# TRY IT
Show all lines from the material that carry the word "with".

____________

(** [client_options] carry no data (see [Volume.S3Volume]). *)
Definition load_volume_from_env : result ConfigError (option VolumeEntry) :=
  match env_var e "VOLUME_TYPE" with
  | Some v =>
      if blank v then Ok None
      else
        let volume_type := env_lowercase e v in
        let ident := default "embucket" (env_var e "VOLUME_IDENT") in
        let database := match env_var e "VOLUME_DATABASE" with Some db => if blank db then None else Some db | None => None end in
        let? volume_type :=
          if String.eqb volume_type "s3" then
            let? access_key := ok_or (env_var e "VOLUME_ACCESS_KEY") (missing_var_error "VOLUME_ACCESS_KEY") in
            let? secret_key := ok_or (env_var e "VOLUME_SECRET_KEY") (missing_var_error "VOLUME_SECRET_KEY") in
            let credentials := Volume.AccessKey {| Volume.aws_access_key_id := access_key;
                                                   Volume.aws_secret_access_key := secret_key; Volume.aws_session_token := None |} in
            Ok (Volume.S3 {| Volume.region := None; Volume.bucket := Some ident; Volume.endpoint := None;
                             Volume.credentials := Some credentials |})
          else if String.eqb volume_type "memory" then Ok Volume.Memory
          else Err (EnvConfig ("Unsupported VOLUME_TYPE '" ++ volume_type ++ "'")) in
        Ok (Some (mkVolumeEntry (Volume.mk ident volume_type) database false))
  | None => Ok None
  end.

(** The volume of the environment goes behind those of the configuration. *)
Definition push_volume (config : MetastoreBootstrapConfig) (volume : option VolumeEntry) : MetastoreBootstrapConfig :=
  match volume with
  | Some v => mkConfig (config.(cfg_volumes) ++ [v])%list config.(cfg_databases) config.(cfg_schemas) config.(cfg_tables)
  | None => config
  end.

____________

# ANSWER FOR THE TASK
  match env_var e "VOLUME_TYPE" with
        let database := match env_var e "VOLUME_DATABASE" with Some db => if blank db then None else Some db | None => None end in
  match volume with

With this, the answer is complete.